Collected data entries
+--

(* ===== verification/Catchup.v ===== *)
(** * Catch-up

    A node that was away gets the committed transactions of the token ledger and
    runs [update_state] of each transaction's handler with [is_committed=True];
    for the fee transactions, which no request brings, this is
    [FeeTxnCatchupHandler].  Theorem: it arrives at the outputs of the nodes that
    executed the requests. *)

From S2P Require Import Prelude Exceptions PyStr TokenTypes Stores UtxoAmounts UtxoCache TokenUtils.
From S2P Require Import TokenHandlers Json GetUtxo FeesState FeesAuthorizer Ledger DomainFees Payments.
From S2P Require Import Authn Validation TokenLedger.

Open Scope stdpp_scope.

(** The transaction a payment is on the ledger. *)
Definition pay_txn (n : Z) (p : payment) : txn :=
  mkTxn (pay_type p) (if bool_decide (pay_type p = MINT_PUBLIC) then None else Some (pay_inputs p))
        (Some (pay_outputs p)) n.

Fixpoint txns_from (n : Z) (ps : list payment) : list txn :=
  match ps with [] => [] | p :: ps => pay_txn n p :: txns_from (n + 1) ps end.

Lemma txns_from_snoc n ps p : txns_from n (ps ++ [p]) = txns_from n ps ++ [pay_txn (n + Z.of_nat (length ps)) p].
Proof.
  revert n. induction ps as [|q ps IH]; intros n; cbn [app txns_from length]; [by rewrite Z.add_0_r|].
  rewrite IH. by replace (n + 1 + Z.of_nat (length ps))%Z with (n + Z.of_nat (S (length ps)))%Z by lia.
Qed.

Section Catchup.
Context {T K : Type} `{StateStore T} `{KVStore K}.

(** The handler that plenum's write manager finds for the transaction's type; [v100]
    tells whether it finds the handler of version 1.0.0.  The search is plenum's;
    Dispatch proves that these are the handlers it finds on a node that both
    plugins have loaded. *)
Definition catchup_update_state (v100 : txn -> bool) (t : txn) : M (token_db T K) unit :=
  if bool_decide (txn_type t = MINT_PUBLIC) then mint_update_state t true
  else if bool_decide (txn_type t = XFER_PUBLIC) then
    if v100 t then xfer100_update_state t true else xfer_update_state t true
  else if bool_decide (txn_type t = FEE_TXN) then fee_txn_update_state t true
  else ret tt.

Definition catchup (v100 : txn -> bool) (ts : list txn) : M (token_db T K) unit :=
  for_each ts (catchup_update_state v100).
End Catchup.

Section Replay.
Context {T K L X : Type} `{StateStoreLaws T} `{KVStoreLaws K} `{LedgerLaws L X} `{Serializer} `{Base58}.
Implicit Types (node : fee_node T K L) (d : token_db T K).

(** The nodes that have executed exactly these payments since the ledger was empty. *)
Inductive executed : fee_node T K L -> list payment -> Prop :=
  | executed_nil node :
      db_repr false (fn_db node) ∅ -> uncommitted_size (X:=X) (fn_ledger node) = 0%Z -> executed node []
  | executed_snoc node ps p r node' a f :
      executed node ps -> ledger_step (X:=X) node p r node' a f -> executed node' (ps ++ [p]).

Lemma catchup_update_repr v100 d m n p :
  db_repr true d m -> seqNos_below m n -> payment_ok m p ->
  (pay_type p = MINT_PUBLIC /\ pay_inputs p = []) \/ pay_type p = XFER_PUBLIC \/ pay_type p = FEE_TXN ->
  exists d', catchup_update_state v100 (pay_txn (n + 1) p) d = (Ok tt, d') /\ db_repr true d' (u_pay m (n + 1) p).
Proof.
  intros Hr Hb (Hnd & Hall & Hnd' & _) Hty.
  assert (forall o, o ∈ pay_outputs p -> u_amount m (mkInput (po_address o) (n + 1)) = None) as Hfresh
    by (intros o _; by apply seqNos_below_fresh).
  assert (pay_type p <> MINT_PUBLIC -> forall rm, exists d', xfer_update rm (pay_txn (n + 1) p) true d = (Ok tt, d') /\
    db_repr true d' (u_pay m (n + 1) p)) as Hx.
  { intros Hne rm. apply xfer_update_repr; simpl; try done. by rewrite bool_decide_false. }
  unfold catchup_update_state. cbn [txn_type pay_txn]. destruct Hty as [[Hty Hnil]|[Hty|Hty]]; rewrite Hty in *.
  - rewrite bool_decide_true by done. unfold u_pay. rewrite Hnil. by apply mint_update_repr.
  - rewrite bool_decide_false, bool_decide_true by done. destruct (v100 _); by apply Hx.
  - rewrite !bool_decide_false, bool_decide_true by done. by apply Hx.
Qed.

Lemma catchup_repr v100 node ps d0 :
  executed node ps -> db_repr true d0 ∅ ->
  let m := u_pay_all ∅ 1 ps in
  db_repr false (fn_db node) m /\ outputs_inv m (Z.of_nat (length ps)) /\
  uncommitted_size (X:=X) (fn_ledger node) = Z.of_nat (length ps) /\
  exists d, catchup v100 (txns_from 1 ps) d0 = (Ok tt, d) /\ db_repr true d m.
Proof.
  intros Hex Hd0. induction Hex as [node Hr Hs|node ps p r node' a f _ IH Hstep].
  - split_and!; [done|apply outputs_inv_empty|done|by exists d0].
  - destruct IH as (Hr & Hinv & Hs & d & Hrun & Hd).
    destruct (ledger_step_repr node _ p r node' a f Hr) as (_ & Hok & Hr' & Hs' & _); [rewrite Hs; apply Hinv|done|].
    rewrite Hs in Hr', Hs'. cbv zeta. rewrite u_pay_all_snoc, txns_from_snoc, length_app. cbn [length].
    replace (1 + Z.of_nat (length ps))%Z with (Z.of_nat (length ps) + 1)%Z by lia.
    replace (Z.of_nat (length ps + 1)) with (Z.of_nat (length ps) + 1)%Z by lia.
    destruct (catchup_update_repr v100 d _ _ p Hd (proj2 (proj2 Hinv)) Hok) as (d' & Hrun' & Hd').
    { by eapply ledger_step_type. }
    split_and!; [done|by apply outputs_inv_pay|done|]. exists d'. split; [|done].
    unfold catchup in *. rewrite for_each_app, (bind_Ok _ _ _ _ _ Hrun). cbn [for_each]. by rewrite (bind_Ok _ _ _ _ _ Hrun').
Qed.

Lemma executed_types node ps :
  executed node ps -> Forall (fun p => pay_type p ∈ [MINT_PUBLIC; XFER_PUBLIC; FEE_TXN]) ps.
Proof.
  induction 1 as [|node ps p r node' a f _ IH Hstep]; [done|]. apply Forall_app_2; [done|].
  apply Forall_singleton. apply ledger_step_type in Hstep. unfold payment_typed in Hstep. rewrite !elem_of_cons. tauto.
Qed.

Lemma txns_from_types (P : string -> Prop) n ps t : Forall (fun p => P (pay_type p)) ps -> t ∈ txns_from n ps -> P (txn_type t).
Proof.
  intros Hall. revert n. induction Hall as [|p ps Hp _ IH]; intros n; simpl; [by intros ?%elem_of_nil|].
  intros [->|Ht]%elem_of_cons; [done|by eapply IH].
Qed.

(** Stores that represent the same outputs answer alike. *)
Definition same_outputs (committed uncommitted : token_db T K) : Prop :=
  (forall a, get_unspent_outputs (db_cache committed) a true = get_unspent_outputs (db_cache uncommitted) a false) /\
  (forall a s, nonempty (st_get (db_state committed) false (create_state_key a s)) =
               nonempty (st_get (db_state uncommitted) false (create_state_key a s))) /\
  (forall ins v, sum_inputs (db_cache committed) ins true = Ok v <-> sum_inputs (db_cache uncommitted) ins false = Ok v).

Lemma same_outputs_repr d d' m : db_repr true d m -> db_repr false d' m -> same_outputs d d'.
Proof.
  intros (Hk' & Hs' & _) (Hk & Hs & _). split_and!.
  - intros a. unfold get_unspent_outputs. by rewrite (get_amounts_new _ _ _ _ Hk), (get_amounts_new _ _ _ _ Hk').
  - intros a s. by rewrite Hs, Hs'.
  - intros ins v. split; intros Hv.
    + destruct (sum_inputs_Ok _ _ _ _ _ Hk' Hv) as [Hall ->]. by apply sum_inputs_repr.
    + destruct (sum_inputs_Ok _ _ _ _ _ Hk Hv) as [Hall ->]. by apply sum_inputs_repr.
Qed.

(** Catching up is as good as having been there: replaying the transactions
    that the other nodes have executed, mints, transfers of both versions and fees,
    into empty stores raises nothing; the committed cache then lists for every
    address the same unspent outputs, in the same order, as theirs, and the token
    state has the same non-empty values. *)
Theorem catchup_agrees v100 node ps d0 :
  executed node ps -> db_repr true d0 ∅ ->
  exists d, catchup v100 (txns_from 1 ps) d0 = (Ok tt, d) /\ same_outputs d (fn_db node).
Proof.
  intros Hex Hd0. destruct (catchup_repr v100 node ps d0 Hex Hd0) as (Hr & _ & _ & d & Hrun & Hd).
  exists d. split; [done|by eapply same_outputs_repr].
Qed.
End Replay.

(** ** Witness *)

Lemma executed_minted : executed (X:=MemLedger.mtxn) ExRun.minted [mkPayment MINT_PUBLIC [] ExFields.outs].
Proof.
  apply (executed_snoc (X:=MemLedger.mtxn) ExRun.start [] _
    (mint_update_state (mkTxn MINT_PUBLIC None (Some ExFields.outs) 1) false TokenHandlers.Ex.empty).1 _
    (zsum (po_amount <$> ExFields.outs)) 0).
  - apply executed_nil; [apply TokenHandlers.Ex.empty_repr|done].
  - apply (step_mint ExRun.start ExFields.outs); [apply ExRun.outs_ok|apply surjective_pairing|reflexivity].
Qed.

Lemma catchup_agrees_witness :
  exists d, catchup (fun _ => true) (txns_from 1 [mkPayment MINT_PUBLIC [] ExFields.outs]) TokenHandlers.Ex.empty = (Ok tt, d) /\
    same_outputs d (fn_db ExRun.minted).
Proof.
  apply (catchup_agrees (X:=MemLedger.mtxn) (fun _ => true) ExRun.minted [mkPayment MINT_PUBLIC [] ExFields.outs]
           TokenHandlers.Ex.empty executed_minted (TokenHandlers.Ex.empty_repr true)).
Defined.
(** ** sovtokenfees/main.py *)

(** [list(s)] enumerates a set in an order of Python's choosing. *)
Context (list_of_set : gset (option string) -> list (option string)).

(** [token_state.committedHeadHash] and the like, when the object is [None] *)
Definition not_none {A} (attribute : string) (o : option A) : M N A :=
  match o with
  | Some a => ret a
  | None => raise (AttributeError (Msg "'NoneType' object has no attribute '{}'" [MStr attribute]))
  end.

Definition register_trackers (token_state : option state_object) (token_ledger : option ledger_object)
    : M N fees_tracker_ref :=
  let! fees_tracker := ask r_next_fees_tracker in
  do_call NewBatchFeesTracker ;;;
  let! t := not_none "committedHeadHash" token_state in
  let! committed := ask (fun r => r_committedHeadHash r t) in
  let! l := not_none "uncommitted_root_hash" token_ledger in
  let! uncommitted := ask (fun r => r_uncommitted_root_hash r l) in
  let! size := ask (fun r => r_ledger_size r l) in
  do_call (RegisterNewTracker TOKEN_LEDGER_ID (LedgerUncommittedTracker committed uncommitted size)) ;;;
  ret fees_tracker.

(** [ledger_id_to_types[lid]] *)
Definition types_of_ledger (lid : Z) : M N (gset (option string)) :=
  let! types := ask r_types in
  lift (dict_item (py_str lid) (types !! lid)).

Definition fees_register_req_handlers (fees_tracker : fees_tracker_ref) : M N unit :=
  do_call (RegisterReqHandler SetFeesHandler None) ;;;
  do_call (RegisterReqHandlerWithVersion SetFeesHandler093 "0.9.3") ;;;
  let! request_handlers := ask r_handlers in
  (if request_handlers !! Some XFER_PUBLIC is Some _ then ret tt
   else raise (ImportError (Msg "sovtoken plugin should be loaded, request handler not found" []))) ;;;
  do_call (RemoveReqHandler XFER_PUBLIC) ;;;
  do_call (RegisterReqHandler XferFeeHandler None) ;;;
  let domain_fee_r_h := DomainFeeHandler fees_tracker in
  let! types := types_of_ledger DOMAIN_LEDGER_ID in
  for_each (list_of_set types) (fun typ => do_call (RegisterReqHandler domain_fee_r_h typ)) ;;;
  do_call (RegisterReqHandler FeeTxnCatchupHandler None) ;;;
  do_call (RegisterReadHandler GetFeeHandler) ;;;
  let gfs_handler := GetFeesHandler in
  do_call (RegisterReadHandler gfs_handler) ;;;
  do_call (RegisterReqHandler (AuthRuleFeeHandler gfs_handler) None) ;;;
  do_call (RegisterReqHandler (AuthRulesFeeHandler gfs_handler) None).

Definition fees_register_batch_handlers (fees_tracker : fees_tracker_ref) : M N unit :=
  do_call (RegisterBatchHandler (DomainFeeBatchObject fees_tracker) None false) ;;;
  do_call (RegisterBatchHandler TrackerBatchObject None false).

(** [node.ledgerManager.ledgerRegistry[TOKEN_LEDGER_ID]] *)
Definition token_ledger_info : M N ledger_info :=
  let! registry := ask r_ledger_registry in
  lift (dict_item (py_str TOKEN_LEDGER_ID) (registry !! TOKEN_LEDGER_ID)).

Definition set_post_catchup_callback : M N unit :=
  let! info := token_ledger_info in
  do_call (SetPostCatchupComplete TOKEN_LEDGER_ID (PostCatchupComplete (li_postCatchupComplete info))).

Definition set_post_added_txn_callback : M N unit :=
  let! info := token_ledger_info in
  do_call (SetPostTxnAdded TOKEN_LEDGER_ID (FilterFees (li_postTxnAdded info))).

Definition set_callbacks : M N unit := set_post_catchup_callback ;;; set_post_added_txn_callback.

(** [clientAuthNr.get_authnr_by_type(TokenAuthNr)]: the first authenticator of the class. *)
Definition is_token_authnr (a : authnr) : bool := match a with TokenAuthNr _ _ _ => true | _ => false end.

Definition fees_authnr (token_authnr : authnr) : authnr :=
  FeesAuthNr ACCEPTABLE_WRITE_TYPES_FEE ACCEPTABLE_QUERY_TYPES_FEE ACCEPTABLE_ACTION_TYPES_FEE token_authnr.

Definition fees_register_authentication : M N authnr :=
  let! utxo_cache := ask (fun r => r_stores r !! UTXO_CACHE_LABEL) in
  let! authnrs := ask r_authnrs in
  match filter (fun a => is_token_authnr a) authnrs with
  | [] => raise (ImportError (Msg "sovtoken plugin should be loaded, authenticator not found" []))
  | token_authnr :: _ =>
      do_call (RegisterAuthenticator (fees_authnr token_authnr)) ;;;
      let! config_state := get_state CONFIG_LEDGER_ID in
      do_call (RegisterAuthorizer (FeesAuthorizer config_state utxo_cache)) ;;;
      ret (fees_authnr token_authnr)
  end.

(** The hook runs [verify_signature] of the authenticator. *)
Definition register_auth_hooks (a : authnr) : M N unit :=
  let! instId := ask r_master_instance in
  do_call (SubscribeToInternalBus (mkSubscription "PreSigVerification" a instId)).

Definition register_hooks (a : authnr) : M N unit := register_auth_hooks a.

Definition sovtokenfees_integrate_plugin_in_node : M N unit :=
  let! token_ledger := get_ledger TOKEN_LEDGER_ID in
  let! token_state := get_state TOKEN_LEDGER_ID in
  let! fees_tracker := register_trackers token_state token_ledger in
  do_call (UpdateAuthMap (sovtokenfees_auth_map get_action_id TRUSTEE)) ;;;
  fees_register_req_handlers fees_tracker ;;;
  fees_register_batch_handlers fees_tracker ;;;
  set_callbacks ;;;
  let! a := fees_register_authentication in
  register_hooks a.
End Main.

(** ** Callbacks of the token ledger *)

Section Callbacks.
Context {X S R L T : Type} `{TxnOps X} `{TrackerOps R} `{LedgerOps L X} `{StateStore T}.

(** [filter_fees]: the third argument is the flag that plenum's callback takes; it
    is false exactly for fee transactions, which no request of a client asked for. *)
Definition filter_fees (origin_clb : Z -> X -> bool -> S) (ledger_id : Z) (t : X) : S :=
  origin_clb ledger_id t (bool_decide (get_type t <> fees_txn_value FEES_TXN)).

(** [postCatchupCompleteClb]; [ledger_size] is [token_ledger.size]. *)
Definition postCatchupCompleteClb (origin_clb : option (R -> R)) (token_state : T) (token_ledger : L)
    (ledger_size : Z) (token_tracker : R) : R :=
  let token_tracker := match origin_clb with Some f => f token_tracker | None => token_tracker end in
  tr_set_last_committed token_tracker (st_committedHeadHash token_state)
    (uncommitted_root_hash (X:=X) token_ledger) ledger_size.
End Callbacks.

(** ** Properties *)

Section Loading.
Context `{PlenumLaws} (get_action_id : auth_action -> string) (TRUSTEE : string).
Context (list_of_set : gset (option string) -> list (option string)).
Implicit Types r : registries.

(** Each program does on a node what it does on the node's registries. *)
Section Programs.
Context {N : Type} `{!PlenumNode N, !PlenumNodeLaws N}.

+--

TASK BRIEF
Transcribe, word for word, the data above from its first line through the line with "From S2P Require Import Prelude", and include nothing else.

TASK RESULT
(* ===== verification/Catchup.v ===== *)
(** * Catch-up

    A node that was away gets the committed transactions of the token ledger and
    runs [update_state] of each transaction's handler with [is_committed=True];
    for the fee transactions, which no request brings, this is
    [FeeTxnCatchupHandler].  Theorem: it arrives at the outputs of the nodes that
    executed the requests. *)

From S2P Require Import Prelude Exceptions PyStr TokenTypes Stores UtxoAmounts UtxoCache TokenUtils.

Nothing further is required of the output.